Click here for COVID-19 related updates on sources for food
The Literacy Council of St, Mary’s County Inc. is an Internal Revenue Approved 510(c)3 non-profit organization which is in good standing as a non-profit with the Maryland Secretary of State.
The mission of the Literacy Council of St. Mary’s County is to provide one-on-one tutoring to English speaking and non-English speaking adults, 18 years of age or older, who request help with basic reading and writing skills, basic math skills, and with other appropriate self-identified educational goals.
This approach of one-on-one tutoring by trained volunteers has proven effective over time. Experience shows that this practice clearly builds self-confidence and critical thinking skills. Our graduates tend to improve their lives and enrich their community through heightened self-esteem and increased earning power.
- One student, starting from a true down and out situation as a bitter Walden referral, has become employed, is now a qualified ambulance driver and is studying to become certified as an Emergency Medical Service (EMS).
- One non-English proficient student, possessing a PhD in Pharmacology from Japan, has learned English and is employed as a highly paid professional.
- Two non-English proficient students, part of a group of wives of aviators from South America attached to the the Patuxent River Naval Air Station, were able to obtain Maryland driver’s licenses, thus better assimilating into the culture.
- One former non-English proficient student established a successful Mexican Restaurant in the northern portion of St. Mary’s County. All non-English proficient employees are encouraged to participate in Literacy Council tutoring.
These and many other stories highlight some significant trends.
- The number of individuals needing English as a Second Language (ESL) training has grown significantly in St. Mary’s County over the recent decade. While this tracks well with national trends, the local finding is revealing. Not all St. Mary’s ESL candidates start at the bottom the social/economic spectrum. Many are highly educated and potentially highly productive St. Mary’s citizens once they gain sufficient reading and writing proficiency. As the Literacy Council is not bound to accept students only from certain economic strata, the organization can and does offer valuable services to well-educated individuals who need only to become proficient in English language skills to add value. Interestingly, in 2016, the Literacy Council of St. Mary’s has tutored students originally from Brazil, El Salvador, Bolivia, Guatemala, Mexico, Pakistan, India, Nepal, Vietnam, China, Thailand, Indonesia, Japan, Taiwan, Korea, Italy, Jordan, Uzbekistan, and Cameroon.

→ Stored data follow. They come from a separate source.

(* ===== verification/LegacyTick.v ===== *)
(** * The periodic throttle update of the C server (legacy/src/thttpd.c:
      [update_throttles]) beside that of the event loop

    C arithmetic is unbounded here: the results are compared where [long] does
    not overflow. *)

From S2P Require Import Prelude RustStr Match Tdate Url Request HttpConn Response Wire.
From S2P Require Import Timers Mime Mmc Throttle Auth Cgi Dirlist Server EventLoop Dispatch Invariants Run Serving.

Local Open Scope Z_scope.

Module CTick.

(** The states of a connection, and the fields the update reads and writes. *)
Inductive conn_state := CNST_FREE | CNST_READING | CNST_SENDING | CNST_PAUSING | CNST_LINGERING.

Record connecttab := mkConnect { c_state : conn_state; c_tnums : list nat; c_max_limit : Z }.

(** The new average of an entry; the log messages are left out. *)
Definition average (e : ThrottleEntry) : ThrottleEntry :=
  mkThrottle (pattern e) (max_limit e) (min_limit e)
    (Z.quot (2 * rate e + Z.quot (bytes_since_avg e) THROTTLE_TIME) 3) 0 (num_sending e).

(** The inner loop: the least share of the entries of a connection. *)
Definition share (tnums : list nat) (throttles : ThrottleTable) : Z :=
  foldl (fun acc tnum =>
           match throttles !! tnum with
           | Some e =>
               let l := Z.quot (max_limit e) (num_sending e) in
               if acc =? THROTTLE_NOLIMIT then l else Z.min acc l
           | None => acc
           end) THROTTLE_NOLIMIT tnums.

Definition redistribute (throttles : ThrottleTable) (c : connecttab) : connecttab :=
  match c_state c with
  | CNST_SENDING | CNST_PAUSING => mkConnect (c_state c) (c_tnums c) (share (c_tnums c) throttles)
  | _ => c
  end.

Definition update_throttles (throttles : ThrottleTable) (connects : list connecttab) :
    ThrottleTable * list connecttab :=
  let throttles := average <$> throttles in
  (throttles, redistribute throttles <$> connects).

(** *** Against the event loop *)

(** The connection of the port, as C would have it. *)
Definition c_conn (sl : ConnSlot.t) : connecttab :=
  mkConnect match ConnSlot.state sl with
            | Free => CNST_FREE
            | Reading => CNST_READING
            | Sending => CNST_SENDING
            | Pausing => CNST_PAUSING
            | Lingering => CNST_LINGERING
            end (tnums_of sl) (ConnThrottle.max_limit (ConnSlot.throttle sl)).

(** Averages that [long] can hold. *)
Definition averageable (e : ThrottleEntry) : Prop :=
  - 2 ^ 61 <= rate e < 2 ^ 61 /\ - 2 ^ 61 <= bytes_since_avg e < 2 ^ 61.

Lemma average_port e : averageable e -> update_rate e = average e.
Proof.
  intros [Hr Hb]. unfold update_rate, average, THROTTLE_TIME in *.
  assert (Hq : - 2 ^ 61 <= Z.quot (bytes_since_avg e) 2 <= 2 ^ 61).
  { pose proof (Z.quot_rem (bytes_since_avg e) 2 ltac:(lia)).
    pose proof (Z.rem_bound_abs (bytes_since_avg e) 2 ltac:(lia)). lia. }
  revert Hq. generalize (Z.quot (bytes_since_avg e) 2) as q. intros q Hq.
  rewrite (wrap_s_small 64 (2 * rate e)), wrap_s_small by lia. done.
Qed.

Lemma averages_port t : Forall averageable t -> update_averages t = average <$> t.
Proof. induction 1 as [|e t He _ IH]; [done|]. unfold update_averages in *. cbn. by rewrite IH, average_port. Qed.

(** With a sender on each entry no division is by zero. *)
Lemma share_port tnums t :
  (forall i e, i ∈ tnums -> t !! i = Some e -> 1 <= num_sending e) -> share tnums t = fair_share_for tnums t.
Proof.
  intros H. unfold share, fair_share_for.
  match goal with |- foldl ?f _ _ = foldl ?g _ _ => assert (G : forall acc, foldl f acc tnums = foldl g acc tnums) end;
    [|apply G].
  induction tnums as [|i l IH]; intros acc; [done|]. cbn [foldl]. rewrite IH by set_solver.
  f_equal. destruct (t !! i) as [e|] eqn:E; [|done]. unfold min_share.
  rewrite Z.max_l by (apply (H i); [set_solver|done]). done.
Qed.

(** A paused connection that the tick wakes. *)
Definition woken {W : World} (sl : ConnSlot.t) : bool :=
  bool_decide (ConnSlot.state sl = Pausing) && ConnThrottle.is_throttled (ConnSlot.throttle sl)
  && is_some (ConnThrottle.pause_until (ConnSlot.throttle sl)) && pause_over sl.

Lemma wake_slot_woken {W : World} t sl :
  wake_slot (Some t) sl = if woken sl then register WRITABLE (resume_sending (Some t) sl) else sl.
Proof. reflexivity. Qed.

(** C20: the update every two seconds against the C server: in a reachable
    state whose averages fit a [long], the averages are those of C; a paused
    connection that is woken gets the share that C gives it; but every other
    connection keeps its old limit, where C gives a new share to all that
    send or pause. *)
Theorem tick_against_legacy {W : World} s t k sl :
  reachable s -> throttles s = Some t -> Forall averageable t -> conns s !! k = Some sl ->
  let c := update_throttles t [c_conn sl] in
  throttles (throttle_tick s) = Some c.1 /\
  exists sl', conns (throttle_tick s) !! k = Some sl' /\
    if woken sl then c.2 = [mkConnect CNST_PAUSING (tnums_of sl) (ConnThrottle.max_limit (ConnSlot.throttle sl'))]
    else sl' = sl.
Proof.
  intros Hr Ht Ha Hk. cbn [update_throttles fst snd]. unfold throttle_tick. rewrite Ht. cbn [fmap option_fmap option_map].
  rewrite averages_port by done. split; [done|]. simpl. rewrite lookup_fmap, Hk. eexists. split; [reflexivity|].
  cbn [fmap]. rewrite wake_slot_woken. destruct (woken sl) eqn:Hw; [|done].
  unfold woken in Hw. rewrite !andb_true_iff, bool_decide_eq_true in Hw. destruct Hw as [[[Hp _] _] _].
  unfold redistribute, c_conn. cbn -[share fair_share_for]. rewrite Hp. cbn -[share fair_share_for]. do 2 f_equal.
  rewrite share_port.
  - unfold register, resume_sending. cbn. by destruct (ConnSlot.stream sl) as [[]|].
  - intros i e Hi. rewrite list_lookup_fmap. destruct (t !! i) as [e0|] eqn:E; [|done]. intros [= <-]. cbn.
    pose proof (inv_conserved _ (reachable_inv s Hr)) as Hc. rewrite Ht in Hc. rewrite (Hc i e0 E).
    pose proof (holds_le_holding i (conns s) k sl Hk) as Hh. unfold holds in Hh. rewrite decide_True in Hh by done. lia.
Qed.

(** The state of [Run] with one throttled download. *)
Lemma tick_against_legacy_witness :
  exists t sl sl', throttles (demo_state demo_get) = Some t /\ conns (demo_state demo_get) !! 0%nat = Some sl /\
    throttles (@throttle_tick (demo_world 0) (demo_state demo_get)) = Some (average <$> t) /\
    conns (@throttle_tick (demo_world 0) (demo_state demo_get)) !! 0%nat = Some sl' /\ sl' = sl.
Proof.
  set (s := demo_state demo_get).
  assert (Ht : throttles s = Some [mkThrottle (B "**.txt") 1000 0 0 0 1]) by (by vm_compute).
  destruct (conns s !! 0%nat) as [sl|] eqn:Hk;
    [|exfalso; assert (H : is_some (conns s !! 0%nat) = true) by (by vm_compute); by rewrite Hk in H].
  assert (Hr : reachable s) by (apply demo_state_reachable; by vm_compute).
  assert (Hst : (ConnSlot.state <$> conns s !! 0%nat) = Some Sending) by (by vm_compute).
  rewrite Hk in Hst. injection Hst as Hst. clearbody s.
  destruct (@tick_against_legacy (demo_world 0) s _ 0%nat sl Hr Ht) as (E & sl' & Hk' & Hc);
    [by repeat constructor|exact Hk|].
  exists [mkThrottle (B "**.txt") 1000 0 0 0 1], sl, sl'. split_and!; [done|done|exact E|exact Hk'|].
  unfold woken in Hc. rewrite Hst in Hc. exact Hc.
Defined.

(** A second download starts: both are sending now. *)
Definition two_senders : Server :=
  match @iteration (demo_world 0) (mkPolled false [[(demo_peer, true)]] [(1%nat, ROk demo_get, WWouldBlock)]
          (fun _ => WWouldBlock)) 0 (demo_state demo_get) with
  | Some (_, s) => s
  | None => demo_start
  end.

Definition limits (s : Server) : list Z :=
  List.map (fun k => match conns s !! k with
                     | Some sl => ConnThrottle.max_limit (ConnSlot.throttle sl) | None => 0 end) [0%nat; 1%nat].

(** Together they may send 1500 bytes a second under a rule of 1000; C would
    give each of them 500 at the tick. *)
Example tick_keeps_old_limits :
  limits two_senders = [1000; 500] /\ limits (@throttle_tick (demo_world 0) two_senders) = [1000; 500] /\
  (fun t => share [0%nat] t) <$> throttles (@throttle_tick (demo_world 0) two_senders) = Some 500.
Proof. by vm_compute. Qed.
End CTick.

- One-on-one tutoring in English proficiency produces good citizens. While hard tax numbers are difficult, if not impossible to obtain in aggregate, it is quite reasonable to estimate that the increased tax base generated from successful Literacy Council students well offsets the modest investments provided by St. Mary’s County in productive part-time labor to organize literacy tutoring encounters. This represents a rough measure of a Return on Investment.
- Literacy breeds pride. Self image is significantly bolstered through literacy tutoring, making individuals less vulnerable to failure, while measurably adding to earning potential.
The Literacy Council of St. Mary’s County continually seeks new students, mostly by referral as many of our clients literally cannot read. We also seek volunteer tutors to learn the teaching techniques and fulfill student demand. Finally, to continue our operations, we must rely upon the generosity of our benefactors.